Fixture drift — fixtures reference fields that no longer exist, or don't include fields that are now required.
Environment inconsistency — test data in CI differs from test data locally, so tests pass in one and fail in the other.
Audit gaps — for compliance-sensitive applications, you need to prove that specific tests ran against specific data. With unversioned data, you can't.
What "Test Data as Code" Means
Treating test data as code means:
- Test data is defined in code files, not database dumps or manual imports
- Test data changes are committed to version control alongside application code
- Test data has a migration path — just like database schemas, datasets evolve through versioned migrations
- Test data is reviewed in pull requests, not modified ad-hoc
- Test data is deployed through the same pipeline as application code
This applies to multiple layers: seed data, fixtures, factories, and data generators.

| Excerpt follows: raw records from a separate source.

Lemma tidy_snoc l t :
  tidy (l ++ [t]) ↔ tidy l ∧ (token_kind t = TStar → t = mkToken TStar 0 0) ∧
    ∀ u, last l = Some u → ¬ (token_kind u = TLiteral ∧ token_kind t = TLiteral).
Proof.
  induction l as [|x l IH]; [cbn; naive_solver|]. cbn [app tidy]. rewrite IH. destruct l as [|y l]; [cbn; naive_solver|].
  cbn [app]. rewrite (last_cons x (y :: l)). destruct (last (y :: l)) as [z|] eqn:E; [naive_solver|].
  by apply last_None in E.
Qed.

(** The segment whose tokens start at [tb]: they are tidy, and a literal that
    can still grow ends where the literals do. *)
Record name_inv (g : Pools) (tb : nat) : Prop := {
  inv_wf : pools_wf g;
  inv_begin : tb ≤ length (tokens g);
  inv_tidy : tidy (drop tb (tokens g));
  inv_last t : last (drop tb (tokens g)) = Some t → token_kind t = TLiteral →
    token_begin t + token_size t = length (literals g);
}.

Definition name_ops (g : Pools) (tb : nat) : list op := token_op g <$> drop tb (tokens g).

(** What compiling part of a segment leaves: the pools grown, earlier tokens
    kept. *)
Definition grown (g g' : Pools) (tb : nat) : Prop := extends g g' ∧ take tb (tokens g') = take tb (tokens g).

Lemma grown_refl g tb : grown g g tb.
Proof. split; [apply extends_refl|done]. Qed.

Lemma grown_trans a b c tb : grown a b tb → grown b c tb → grown a c tb.
Proof. intros [E1 T1] [E2 T2]. split; [by apply (extends_trans a b)|congruence]. Qed.

(** A new token. *)
Lemma push_inv g g' tb t :
  name_inv g tb → extends g g' → tokens g' = tokens g ++ [t] → token_wf g' t →
  (token_kind t = TStar → t = mkToken TStar 0 0) →
  (token_kind t = TLiteral → needs_new g tb TLiteral = true ∧ token_begin t + token_size t = length (literals g')) →
  name_inv g' tb ∧ grown g g' tb ∧ name_ops g' tb = name_ops g tb ++ [token_op g' t].
Proof.
  intros [Hwf Hb Ht Hl] He Et Hw Hs Hlit.
  assert (Ed : drop tb (tokens g') = drop tb (tokens g) ++ [t]) by (rewrite Et; by apply drop_app_le).
  split; [|split].
  - split.
    + intros u Hu. rewrite Et, elem_of_app in Hu. destruct Hu as [Hu|Hu].
      * apply (token_wf_extends g); [done|]. by apply Hwf.
      * apply list_elem_of_singleton in Hu as ->. done.
    + rewrite Et, length_app. lia.
    + rewrite Ed. apply tidy_snoc. split; [done|]. split; [done|]. intros u Hu [Hk1 Hk2].
      destruct (Hlit Hk2) as [Hn _]. unfold needs_new in Hn. apply orb_true_iff in Hn as [Hn|Hn].
      * apply Nat.eqb_eq in Hn. by rewrite drop_ge in Hu by lia.
      * apply negb_true_iff, bool_decide_eq_false in Hn. apply Hn. unfold back.
        rewrite <- (take_drop tb (tokens g)), last_app, Hu. done.
    + intros u. rewrite Ed, last_snoc. intros [= <-] Hk. by apply Hlit.
  - split; [done|]. rewrite Et. by apply take_app_le.
  - unfold name_ops. rewrite Ed, fmap_app. cbn [fmap list_fmap]. f_equal. apply list_fmap_ext.
    intros i u Hu. apply token_op_extends; [done|]. apply Hwf. apply list_elem_of_lookup_2 in Hu.
    rewrite <- (take_drop tb (tokens g)), elem_of_app. by right.
Qed.

(** ** Literals *)

Definition push_bytes (tb : nat) (g : Pools) (bs : bytes) : Pools := foldl (push_literal tb) g bs.

Definition grow (t : Token) (n : nat) : Token := mkToken (token_kind t) (token_begin t) (token_size t + n).

Lemma push_literal_grows tb g c :
  tb < length (tokens g) → token_kind (back g) = TLiteral →
  push_literal tb g c =
  mkPools (literals g ++ [c]) (take (length (tokens g) - 1) (tokens g) ++ [grow (back g) 1]) (classes g).
Proof.
  intros Hl Hk. unfold push_literal, needs_new. rewrite Hk.
  rewrite (proj2 (Nat.eqb_neq (length (tokens g)) tb)), bool_decide_true by (lia || done). cbn [negb orb].
  unfold grow. by rewrite Hk.
Qed.

Lemma push_bytes_grow tb g bs :
  tb < length (tokens g) → token_kind (back g) = TLiteral →
  push_bytes tb g bs =
  mkPools (literals g ++ bs) (take (length (tokens g) - 1) (tokens g) ++ [grow (back g) (length bs)]) (classes g).
Proof.
  revert g. induction bs as [|c bs IH]; intros g Hl Hk.
  - unfold push_bytes. cbn [foldl]. rewrite app_nil_r. destruct g as [ls ts cs]. cbn in *. f_equal.
    unfold back in *. cbn in *. destruct (last ts) as [t|] eqn:E; [|by apply last_None in E as ->; cbn in *; lia].
    apply last_Some in E as [init ->]. rewrite length_app, Nat.add_sub, take_app_length. cbn [default from_option id].
    destruct t. unfold grow. cbn. by rewrite Nat.add_0_r.
  - unfold push_bytes in *. cbn [foldl]. rewrite push_literal_grows by done.
    assert (Hlen : length (take (length (tokens g) - 1) (tokens g) ++ [grow (back g) 1]) = length (tokens g))
      by (rewrite length_app, length_take; cbn; lia).
    set (g1 := mkPools _ _ _). assert (Eb : back g1 = grow (back g) 1) by (unfold back; cbn [tokens g1]; by rewrite last_snoc).
    rewrite IH; [|unfold g1; cbn [tokens]; by rewrite Hlen|by rewrite Eb]. rewrite Eb. unfold g1. cbn [tokens literals classes].
    rewrite Hlen. f_equal; [by rewrite <- app_assoc|]. f_equal.
    + rewrite take_app_le by (rewrite length_take; lia). by rewrite take_take, Nat.min_id.
    + unfold grow. cbn. do 2 f_equal. lia.
Qed.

Layer 1: Seed Data as Code
Seeds create the baseline state your application needs to function. They should be version-controlled scripts, not one-off manual operations.
Basic Seed Files
// db/seeds/001_initial_data.js
export async function seed(db) {
await db('roles').insert([
{ id: 1, name: 'admin', permissions: ['read', 'write', 'delete'] },
{ id: 2, name: 'user', permissions: ['read', 'write'] },
{ id: 3, name: 'viewer', permissions: ['read'] },
]);
await db('config').insert([
{ key: 'max_upload_size_mb', value: '50' },
{ key: 'session_timeout_minutes', value: '60' },
{ key: 'feature_flag_new_checkout', value: 'false' },
]);
}Seeds are numbered (like migrations) so they run in order. The numbering makes the history readable: 001_initial_data.js, 002_add_test_users.js, 003_add_product_catalog.js.
Idempotent Seeds
Seeds must be idempotent — running them twice produces the same result as running them once. Use upsert semantics:
// Idempotent seed using upsert
export async function seed(db) {
await db('roles').insert([
{ id: 1, name: 'admin' },
{ id: 2, name: 'user' },
]).onConflict('id').merge(); // update on conflict, don't fail
}Non-idempotent seeds fail on re-runs and make CI pipelines fragile.
Seed Environments
Different environments need different data. Structure your seeds to handle this:
// db/seeds/test-users.js
const ENV = process.env.NODE_ENV;
export async function seed(db) {
if (ENV === 'production') {
throw new Error('Refusing to seed test users in production');
}
const users = [
{ email: 'admin@test.example', role: 'admin', name: 'Test Admin' },
{ email: 'user@test.example', role: 'user', name: 'Test User' },
];
if (ENV === 'development') {
// Add extra development-only test accounts
users.push({ email: 'dev@test.example', role: 'admin', name: 'Dev Account' });
}
await db('users').insert(users).onConflict('email').merge();
}Guard rails like this prevent test data from contaminating production.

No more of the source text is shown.